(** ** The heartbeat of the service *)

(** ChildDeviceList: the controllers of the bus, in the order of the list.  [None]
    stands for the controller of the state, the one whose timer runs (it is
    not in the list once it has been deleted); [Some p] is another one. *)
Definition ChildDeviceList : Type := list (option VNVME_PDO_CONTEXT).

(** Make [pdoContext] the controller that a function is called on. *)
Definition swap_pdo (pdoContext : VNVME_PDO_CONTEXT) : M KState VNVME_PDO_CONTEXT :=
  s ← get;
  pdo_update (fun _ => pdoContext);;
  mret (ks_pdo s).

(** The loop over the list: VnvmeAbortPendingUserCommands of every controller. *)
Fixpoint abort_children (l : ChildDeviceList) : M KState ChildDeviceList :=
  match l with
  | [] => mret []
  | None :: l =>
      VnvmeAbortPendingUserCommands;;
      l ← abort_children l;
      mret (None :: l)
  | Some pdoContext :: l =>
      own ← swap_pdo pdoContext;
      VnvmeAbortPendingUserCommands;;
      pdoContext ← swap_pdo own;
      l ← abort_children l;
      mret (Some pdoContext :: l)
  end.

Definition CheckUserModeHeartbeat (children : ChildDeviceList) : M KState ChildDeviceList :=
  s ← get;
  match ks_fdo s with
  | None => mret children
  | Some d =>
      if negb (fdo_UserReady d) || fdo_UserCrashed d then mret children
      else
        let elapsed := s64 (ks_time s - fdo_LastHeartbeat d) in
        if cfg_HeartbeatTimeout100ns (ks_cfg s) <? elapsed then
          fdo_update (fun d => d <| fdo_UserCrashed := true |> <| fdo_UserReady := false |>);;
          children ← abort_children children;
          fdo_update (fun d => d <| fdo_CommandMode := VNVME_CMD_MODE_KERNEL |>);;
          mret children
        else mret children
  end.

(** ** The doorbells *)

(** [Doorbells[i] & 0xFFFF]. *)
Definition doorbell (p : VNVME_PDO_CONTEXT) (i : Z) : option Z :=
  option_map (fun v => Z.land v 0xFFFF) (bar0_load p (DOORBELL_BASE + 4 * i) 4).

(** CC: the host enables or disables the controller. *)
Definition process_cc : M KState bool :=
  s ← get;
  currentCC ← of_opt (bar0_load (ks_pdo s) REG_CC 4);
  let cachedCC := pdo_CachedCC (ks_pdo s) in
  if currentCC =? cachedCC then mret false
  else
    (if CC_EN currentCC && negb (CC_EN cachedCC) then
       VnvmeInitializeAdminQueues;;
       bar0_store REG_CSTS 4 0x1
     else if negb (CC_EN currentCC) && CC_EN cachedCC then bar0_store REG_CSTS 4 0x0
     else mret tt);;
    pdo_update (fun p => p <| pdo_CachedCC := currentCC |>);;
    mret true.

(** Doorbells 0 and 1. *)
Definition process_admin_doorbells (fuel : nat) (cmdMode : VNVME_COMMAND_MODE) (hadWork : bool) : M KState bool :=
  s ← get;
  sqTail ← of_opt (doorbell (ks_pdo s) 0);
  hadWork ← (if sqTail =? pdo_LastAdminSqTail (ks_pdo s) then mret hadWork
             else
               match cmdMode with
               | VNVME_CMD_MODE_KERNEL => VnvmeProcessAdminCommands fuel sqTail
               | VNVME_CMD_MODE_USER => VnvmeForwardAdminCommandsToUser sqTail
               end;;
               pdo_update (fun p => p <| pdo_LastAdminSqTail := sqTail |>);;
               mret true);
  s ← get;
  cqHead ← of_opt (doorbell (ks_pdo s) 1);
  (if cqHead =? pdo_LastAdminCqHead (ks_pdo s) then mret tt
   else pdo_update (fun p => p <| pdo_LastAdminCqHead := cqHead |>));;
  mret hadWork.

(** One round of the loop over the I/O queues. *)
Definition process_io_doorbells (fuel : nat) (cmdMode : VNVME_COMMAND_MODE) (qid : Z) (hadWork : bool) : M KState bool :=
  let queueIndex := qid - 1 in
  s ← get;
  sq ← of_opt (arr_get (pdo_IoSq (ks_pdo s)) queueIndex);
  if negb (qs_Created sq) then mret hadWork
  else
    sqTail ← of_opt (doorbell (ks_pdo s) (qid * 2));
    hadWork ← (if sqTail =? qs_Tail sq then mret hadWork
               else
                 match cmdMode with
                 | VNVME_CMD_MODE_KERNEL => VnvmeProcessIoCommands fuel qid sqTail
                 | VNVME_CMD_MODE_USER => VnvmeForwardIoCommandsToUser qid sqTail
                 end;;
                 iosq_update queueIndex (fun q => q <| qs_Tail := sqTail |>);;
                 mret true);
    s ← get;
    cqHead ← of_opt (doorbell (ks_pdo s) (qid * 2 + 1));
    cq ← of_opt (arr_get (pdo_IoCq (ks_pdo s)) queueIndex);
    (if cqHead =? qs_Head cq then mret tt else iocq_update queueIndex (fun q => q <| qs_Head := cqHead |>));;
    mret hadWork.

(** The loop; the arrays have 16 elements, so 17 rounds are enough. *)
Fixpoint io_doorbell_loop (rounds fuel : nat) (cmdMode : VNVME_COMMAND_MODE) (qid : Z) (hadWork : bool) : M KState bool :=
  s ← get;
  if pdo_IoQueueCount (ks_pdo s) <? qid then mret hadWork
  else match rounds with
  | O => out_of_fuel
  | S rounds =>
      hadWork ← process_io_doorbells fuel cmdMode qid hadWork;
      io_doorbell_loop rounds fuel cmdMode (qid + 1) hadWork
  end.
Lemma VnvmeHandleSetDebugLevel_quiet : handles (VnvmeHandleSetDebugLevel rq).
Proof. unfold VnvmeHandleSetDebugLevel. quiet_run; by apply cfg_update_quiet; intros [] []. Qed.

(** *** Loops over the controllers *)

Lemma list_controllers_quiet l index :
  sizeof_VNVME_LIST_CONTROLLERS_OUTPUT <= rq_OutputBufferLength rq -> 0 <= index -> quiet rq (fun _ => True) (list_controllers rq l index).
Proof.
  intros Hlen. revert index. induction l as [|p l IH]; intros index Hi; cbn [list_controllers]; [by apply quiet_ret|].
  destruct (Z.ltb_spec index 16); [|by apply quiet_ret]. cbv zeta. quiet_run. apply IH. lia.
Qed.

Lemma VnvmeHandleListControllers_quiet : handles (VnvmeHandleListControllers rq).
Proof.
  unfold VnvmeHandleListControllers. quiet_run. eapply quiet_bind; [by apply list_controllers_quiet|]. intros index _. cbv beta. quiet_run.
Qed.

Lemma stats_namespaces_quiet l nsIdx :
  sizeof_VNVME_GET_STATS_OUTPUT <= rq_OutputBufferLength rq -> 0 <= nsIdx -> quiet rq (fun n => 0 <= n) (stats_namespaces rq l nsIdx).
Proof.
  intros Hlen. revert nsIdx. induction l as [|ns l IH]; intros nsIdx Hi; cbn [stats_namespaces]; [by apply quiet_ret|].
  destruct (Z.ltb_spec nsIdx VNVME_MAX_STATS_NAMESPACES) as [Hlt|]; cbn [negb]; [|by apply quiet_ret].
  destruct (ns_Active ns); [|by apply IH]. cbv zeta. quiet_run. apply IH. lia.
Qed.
•••••
> _Work instructions_
Reproduce all of the listing, exactly as given.

> _Task result_
(** ** The heartbeat of the service *)

(** ChildDeviceList: the controllers of the bus, in the order of the list.  [None]
    stands for the controller of the state, the one whose timer runs (it is
    not in the list once it has been deleted); [Some p] is another one. *)
Definition ChildDeviceList : Type := list (option VNVME_PDO_CONTEXT).

(** Make [pdoContext] the controller that a function is called on. *)
Definition swap_pdo (pdoContext : VNVME_PDO_CONTEXT) : M KState VNVME_PDO_CONTEXT :=
  s ← get;
  pdo_update (fun _ => pdoContext);;
  mret (ks_pdo s).

(** The loop over the list: VnvmeAbortPendingUserCommands of every controller. *)
Fixpoint abort_children (l : ChildDeviceList) : M KState ChildDeviceList :=
  match l with
  | [] => mret []
  | None :: l =>
      VnvmeAbortPendingUserCommands;;
      l ← abort_children l;
      mret (None :: l)
  | Some pdoContext :: l =>
      own ← swap_pdo pdoContext;
      VnvmeAbortPendingUserCommands;;
      pdoContext ← swap_pdo own;
      l ← abort_children l;
      mret (Some pdoContext :: l)
  end.

Definition CheckUserModeHeartbeat (children : ChildDeviceList) : M KState ChildDeviceList :=
  s ← get;
  match ks_fdo s with
  | None => mret children
  | Some d =>
      if negb (fdo_UserReady d) || fdo_UserCrashed d then mret children
      else
        let elapsed := s64 (ks_time s - fdo_LastHeartbeat d) in
        if cfg_HeartbeatTimeout100ns (ks_cfg s) <? elapsed then
          fdo_update (fun d => d <| fdo_UserCrashed := true |> <| fdo_UserReady := false |>);;
          children ← abort_children children;
          fdo_update (fun d => d <| fdo_CommandMode := VNVME_CMD_MODE_KERNEL |>);;
          mret children
        else mret children
  end.

(** ** The doorbells *)

(** [Doorbells[i] & 0xFFFF]. *)
Definition doorbell (p : VNVME_PDO_CONTEXT) (i : Z) : option Z :=
  option_map (fun v => Z.land v 0xFFFF) (bar0_load p (DOORBELL_BASE + 4 * i) 4).

(** CC: the host enables or disables the controller. *)
Definition process_cc : M KState bool :=
  s ← get;
  currentCC ← of_opt (bar0_load (ks_pdo s) REG_CC 4);
  let cachedCC := pdo_CachedCC (ks_pdo s) in
  if currentCC =? cachedCC then mret false
  else
    (if CC_EN currentCC && negb (CC_EN cachedCC) then
       VnvmeInitializeAdminQueues;;
       bar0_store REG_CSTS 4 0x1
     else if negb (CC_EN currentCC) && CC_EN cachedCC then bar0_store REG_CSTS 4 0x0
     else mret tt);;
    pdo_update (fun p => p <| pdo_CachedCC := currentCC |>);;
    mret true.

(** Doorbells 0 and 1. *)
Definition process_admin_doorbells (fuel : nat) (cmdMode : VNVME_COMMAND_MODE) (hadWork : bool) : M KState bool :=
  s ← get;
  sqTail ← of_opt (doorbell (ks_pdo s) 0);
  hadWork ← (if sqTail =? pdo_LastAdminSqTail (ks_pdo s) then mret hadWork
             else
               match cmdMode with
               | VNVME_CMD_MODE_KERNEL => VnvmeProcessAdminCommands fuel sqTail
               | VNVME_CMD_MODE_USER => VnvmeForwardAdminCommandsToUser sqTail
               end;;
               pdo_update (fun p => p <| pdo_LastAdminSqTail := sqTail |>);;
               mret true);
  s ← get;
  cqHead ← of_opt (doorbell (ks_pdo s) 1);
  (if cqHead =? pdo_LastAdminCqHead (ks_pdo s) then mret tt
   else pdo_update (fun p => p <| pdo_LastAdminCqHead := cqHead |>));;
  mret hadWork.

(** One round of the loop over the I/O queues. *)
Definition process_io_doorbells (fuel : nat) (cmdMode : VNVME_COMMAND_MODE) (qid : Z) (hadWork : bool) : M KState bool :=
  let queueIndex := qid - 1 in
  s ← get;
  sq ← of_opt (arr_get (pdo_IoSq (ks_pdo s)) queueIndex);
  if negb (qs_Created sq) then mret hadWork
  else
    sqTail ← of_opt (doorbell (ks_pdo s) (qid * 2));
    hadWork ← (if sqTail =? qs_Tail sq then mret hadWork
               else
                 match cmdMode with
                 | VNVME_CMD_MODE_KERNEL => VnvmeProcessIoCommands fuel qid sqTail
                 | VNVME_CMD_MODE_USER => VnvmeForwardIoCommandsToUser qid sqTail
                 end;;
                 iosq_update queueIndex (fun q => q <| qs_Tail := sqTail |>);;
                 mret true);
    s ← get;
    cqHead ← of_opt (doorbell (ks_pdo s) (qid * 2 + 1));
    cq ← of_opt (arr_get (pdo_IoCq (ks_pdo s)) queueIndex);
    (if cqHead =? qs_Head cq then mret tt else iocq_update queueIndex (fun q => q <| qs_Head := cqHead |>));;
    mret hadWork.

(** The loop; the arrays have 16 elements, so 17 rounds are enough. *)
Fixpoint io_doorbell_loop (rounds fuel : nat) (cmdMode : VNVME_COMMAND_MODE) (qid : Z) (hadWork : bool) : M KState bool :=
  s ← get;
  if pdo_IoQueueCount (ks_pdo s) <? qid then mret hadWork
  else match rounds with
  | O => out_of_fuel
  | S rounds =>
      hadWork ← process_io_doorbells fuel cmdMode qid hadWork;
      io_doorbell_loop rounds fuel cmdMode (qid + 1) hadWork
  end.
Lemma VnvmeHandleSetDebugLevel_quiet : handles (VnvmeHandleSetDebugLevel rq).
Proof. unfold VnvmeHandleSetDebugLevel. quiet_run; by apply cfg_update_quiet; intros [] []. Qed.

(** *** Loops over the controllers *)

Lemma list_controllers_quiet l index :
  sizeof_VNVME_LIST_CONTROLLERS_OUTPUT <= rq_OutputBufferLength rq -> 0 <= index -> quiet rq (fun _ => True) (list_controllers rq l index).
Proof.
  intros Hlen. revert index. induction l as [|p l IH]; intros index Hi; cbn [list_controllers]; [by apply quiet_ret|].
  destruct (Z.ltb_spec index 16); [|by apply quiet_ret]. cbv zeta. quiet_run. apply IH. lia.
Qed.

Lemma VnvmeHandleListControllers_quiet : handles (VnvmeHandleListControllers rq).
Proof.
  unfold VnvmeHandleListControllers. quiet_run. eapply quiet_bind; [by apply list_controllers_quiet|]. intros index _. cbv beta. quiet_run.
Qed.

Lemma stats_namespaces_quiet l nsIdx :
  sizeof_VNVME_GET_STATS_OUTPUT <= rq_OutputBufferLength rq -> 0 <= nsIdx -> quiet rq (fun n => 0 <= n) (stats_namespaces rq l nsIdx).
Proof.
  intros Hlen. revert nsIdx. induction l as [|ns l IH]; intros nsIdx Hi; cbn [stats_namespaces]; [by apply quiet_ret|].
  destruct (Z.ltb_spec nsIdx VNVME_MAX_STATS_NAMESPACES) as [Hlt|]; cbn [negb]; [|by apply quiet_ret].
  destruct (ns_Active ns); [|by apply IH]. cbv zeta. quiet_run. apply IH. lia.
Qed.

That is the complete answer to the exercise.